Paris High competes in a variety of academic contests sponsored by the University Interscholastic League. Meets are held at the district, regional, and state levels. Several practice meets are also scheduled. The UIL academic school coordinator is Amy Burrows.
Here are some brief descriptions of events:
|The contest focuses on the elementary principles and practices of accounting for sole proprietorship, partnerships and corporations, and includes bookkeeping terminology, the work sheet with adjustments, income statement, balance sheet, trial balance, account classification, journalizing, posting, bank reconciliation, payroll and other items related to the basic accounting cycle.
|The 30-minute contest includes calculations involving addition, subtraction, multiplication, division, roots, powers, exponentiation, logarithms, trigonometric functions, inverse trigonometric functions, iterative solutions for transcendental equations, differential and integral calculus, elementary statistics and matrix algebra. In addition to straightforward calculation problems, the contest includes geometric and stated problems similar to those found in recently adopted high school algebra, geometry, trigonometry, pre-calculus and calculus textbooks, previous contests, and UIL materials related to the contest.
|Computer Applications focuses on word processing speed and accuracy, computer skills in database and spreadsheet, and integration of applications. Skills tested include formatting copy, mail merge, headers/footers, editing, proofreading, spreadsheet, graphs/charts and integration of all applications.

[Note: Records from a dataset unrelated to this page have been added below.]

(* ===== verification/DictStack.v ===== *)
(** * DictStack: what the stack of the dictionary builders holds

    Each item of the stack stands for a trie over the full keys ([item_rep]); a node
    fits only behind the fork it was built for.  [chain] is the invariant of the stack:
    the prefixes of neighbours part at the bit the upper one recorded, and further down
    at a smaller one.  Reducing the stack, pushing an item and finishing it keep the map
    the tries add up to. *)

From stdpp Require Import gmap.
From S2P Require Import Prelude Bits DataBuilder DataBuilderSpec CellMeta Cell Slice SliceSpec SliceScan SliceScanSpec Builder BuilderSpec Context DictLabel DictLabelSpec Dict DictSpec DictKeys DictBuild.

(** ** Keys that part *)

(** [A] and [B] share their first [s] bits and part there, [A] to the left. *)
Definition parts (s : Z) (A B : list bool) : Prop :=
  exists P x y, zlen P = s /\ A = P ++ false :: x /\ B = P ++ true :: y.

Lemma parts_nonneg s A B : parts s A B -> 0 <= s /\ s < zlen A /\ s < zlen B.
Proof.
  intros (P & x & y & <- & -> & ->). unfold zlen. rewrite !length_app. simpl. lia.
Qed.

Lemma parts_lcp s A B : parts s A B -> lcp_len A B = s.
Proof.
  intros (P & x & y & <- & -> & ->). induction P as [|a P IH]; [done|]. simpl. rewrite eqb_reflx, IH. unfold zlen. simpl. lia.
Qed.

(** Two strings share a prefix or one of two forks comes first. *)
Lemma app_split (P Q : list bool) a b x y :
  P ++ a :: x = Q ++ b :: y ->
  (P = Q /\ a = b /\ x = y) \/ (exists R, Q = P ++ a :: R /\ x = R ++ b :: y) \/ (exists R, P = Q ++ b :: R /\ y = R ++ a :: x).
Proof.
  revert Q. induction P as [|p P IH]; intros [|q Q] E; simpl in E; injection E as -> E.
  - by left.
  - right. left. by exists Q.
  - right. right. by exists P.
  - destruct (IH Q E) as [(-> & -> & ->) | [(R & -> & ->) | (R & -> & ->)]]; [by left | right; left; by exists R | right; right; by exists R].
Qed.

Lemma parts_trans s s' A B C : parts s A B -> parts s' B C -> s <> s' /\ parts (Z.min s s') A C.
Proof.
  intros (P & x & y & <- & -> & ->) (Q & x' & y' & <- & E & ->).
  apply app_split in E as [(-> & ? & _) | [(R & -> & ->) | (R & -> & ->)]]; [done | |].
  - assert (zlen P < zlen (P ++ true :: R)) by (unfold zlen; rewrite length_app; simpl; lia). split; [lia|].
    rewrite Z.min_l by lia. exists P, x, (R ++ true :: y'). split_and!; [done..|]. by rewrite <- app_assoc.
  - assert (zlen Q < zlen (Q ++ false :: R)) by (unfold zlen; rewrite length_app; simpl; lia). split; [lia|].
    rewrite Z.min_r by lia. exists Q, (R ++ false :: x), y'. split_and!; [done| |done]. by rewrite <- app_assoc.
Qed.

Lemma lex_parts A B : length A = length B -> lex A B = Lt -> exists s, parts s A B.
Proof.
  revert B. induction A as [|a A IH]; intros [|b B] E HL; simpl in *; try done.
  destruct (eqb a b) eqn:Eb.
  - apply eqb_prop in Eb as ->. destruct (IH B ltac:(lia) HL) as (s & P & x & y & <- & -> & ->).
    exists (zlen (b :: P)). by exists (b :: P), x, y.
  - destruct a; [done|]. destruct b; [|done]. exists 0. by exists [], A, B.
Qed.

Lemma parts_lex s A B : parts s A B -> lex A B = Lt.
Proof. intros (P & x & y & _ & -> & ->). rewrite lex_app, lex_refl by done. done. Qed.

Lemma lex_antisym A B : lex B A = CompOpp (lex A B).
Proof.
  revert B. induction A as [|a A IH]; intros [|b B]; simpl; try done.
  destruct a, b; simpl; rewrite ?IH; done.
Qed.

(** Longer strings part where their prefixes do. *)
Lemma parts_ext s A B A' B' : parts s A B -> A `prefix_of` A' -> B `prefix_of` B' -> parts s A' B'.
Proof.
  intros (P & x & y & Hz & -> & ->) [u ->] [w ->]. exists P, (x ++ u), (y ++ w). by rewrite <- !app_assoc.
Qed.

Lemma parts_fork P A B : P ++ [false] `prefix_of` A -> P ++ [true] `prefix_of` B -> parts (zlen P) A B.
Proof. intros [x ->] [y ->]. exists P, x, y. by rewrite <- !app_assoc. Qed.

(** What shares more than the common prefix with the left side is on the left side. *)
Lemma parts_side c p K Q k : parts c p K -> c < zlen Q -> Q `prefix_of` p -> Q `prefix_of` k -> parts c k K.
Proof.
  intros (P & x & y & <- & -> & ->) Hz HQ [w ->].
  assert (P ++ [false] `prefix_of` Q) as HP.
  { assert (P ++ [false] `prefix_of` P ++ false :: x) as HP by (exists x; by rewrite <- app_assoc).
    destruct (prefix_weak_total _ _ _ HQ HP) as [H|H]; [|done]. apply prefix_length_eq in H as ->; [done|].
    rewrite length_app. simpl. unfold zlen in *. lia. }
  apply parts_fork; [by apply prefix_app_r | by exists y; rewrite <- app_assoc].
Qed.

Lemma parts_prefix s A B Q : parts s A B -> Q `prefix_of` A -> Q `prefix_of` B -> zlen Q <= s.
Proof.
  intros Hp HA HB. rewrite <- (parts_lcp s A B Hp). by apply lcp_len_max.
Qed.

Lemma parts_take s A B Q : parts s A B -> Q `prefix_of` A -> zlen Q <= s -> Q `prefix_of` B.
Proof.
  intros (P & x & y & <- & -> & ->) HQ Hz. destruct (prefix_weak_total Q P _ HQ ltac:(by eexists)) as [H|H].
  - etrans; [exact H|]. by eexists.
  - apply prefix_length_eq in H; [subst; by eexists|]. unfold zlen in *. lia.
Qed.

Lemma parts_at s A B Q : parts s A B -> Q `prefix_of` A -> zlen Q = s -> Q ++ [false] `prefix_of` A /\ Q ++ [true] `prefix_of` B.
Proof.
  intros (P & x & y & <- & -> & ->) [u E] Hz. assert (P = Q) as ->.
  { apply (f_equal (take (length P))) in E. assert (length P = length Q) as El by (unfold zlen in Hz; lia).
    rewrite take_app_length, El, take_app_length in E. done. }
  split; eexists; rewrite <- app_assoc; reflexivity.
Qed.

Lemma parts_irrefl s A B : parts s A B -> ~ A `prefix_of` B.
Proof. intros Hp HA. pose proof (parts_nonneg _ _ _ Hp). pose proof (parts_prefix _ _ _ A Hp ltac:(done) HA). lia. Qed.

Lemma parts_split A B : ~ A `prefix_of` B -> ~ B `prefix_of` A -> (exists s, parts s A B) \/ (exists s, parts s B A).
Proof.
  intros HA HB. destruct (lcp_meets A B) as [r ->|P a b B2 A2 -> -> Hab|b A2 ->].
  - destruct HA. by eexists.
  - destruct a, b; [done | left | right | done]; exists (zlen P); apply parts_fork;
      eexists; rewrite <- app_assoc; reflexivity.
  - destruct HB. by eexists.
Qed.

Lemma take_fork s (P : list bool) b x : zlen P = s -> take (Z.to_nat (s + 1)) (P ++ b :: x) = P ++ [b].
Proof.
  intros <-. rewrite (cons_middle b P x), app_assoc, take_app_length'; [done|]. rewrite length_app. unfold zlen. simpl. lia.
Qed.

Lemma lex_trans A B C : lex A B = Lt -> lex B C = Lt -> lex A C = Lt.
Proof.
  revert B C. induction A as [|a A IH]; intros [|b B] [|c C]; simpl; try done.
  destruct a, b, c; simpl; try done; apply IH.
Qed.

(** ** Tries over full keys *)

(** The trie behind the first [o] bits. *)
Definition cut (o : Z) (T : trie) : trie := set_label (drop (Z.to_nat o) (tlabel T)) T.

(** One of the tries has the value at the key. *)
Definition has (Ts : list trie) (k : list bool) (v : payload) : Prop := exists T, T ∈ Ts /\ tget T k = Some v.

Lemma has_nil k v : has [] k v <-> False.
Proof. split; [|done]. intros (T & H & _). by apply elem_of_nil in H. Qed.
Lemma has_cons T Ts k v : has (T :: Ts) k v <-> tget T k = Some v \/ has Ts k v.
Proof. unfold has. setoid_rewrite list.elem_of_cons. naive_solver. Qed.
Lemma has_app Ts Us k v : has (Ts ++ Us) k v <-> has Ts k v \/ has Us k v.
Proof. unfold has. setoid_rewrite elem_of_app. naive_solver. Qed.

Lemma cut_get o P T k : zlen P = o -> P `prefix_of` tlabel T -> tget (cut o T) k = tget T (P ++ k).
Proof.
  intros <- [l E]. unfold cut. rewrite E, drop_app_length' by (unfold zlen; lia). by apply tget_set_label.
Qed.

Lemma cut_zero T : cut 0 T = T.
Proof. unfold cut. rewrite drop_0. by destruct T. Qed.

|The Computer Science contest challenges high school students to gain an understanding of the significance of computation as well as the details of Java programming, to be alert to new technology and information, to gain an understanding of the basic principles of computer science, and to give students a start in one of the most important fields of the Information Age.
|Current Events & Issues
|The contest focuses on a basic knowledge of current state, national and world events and issues.The content consists of 40 multiple-choice questions and an essay question that challenges all participants to understand not just what is happening in the world today, but why and how it’s happening and what it means to us as citizens of the US.
|The contest requires knowledge of literary history and of critical terms, and ability in literary criticism. Students are tested over material on the reading list, required to select the best answers involving judgment in literary criticism, and to analyze literary passages not on the reading list. A tie-breaker is required in which the student must write a short essay dealing with a specified topic about a short literary passage.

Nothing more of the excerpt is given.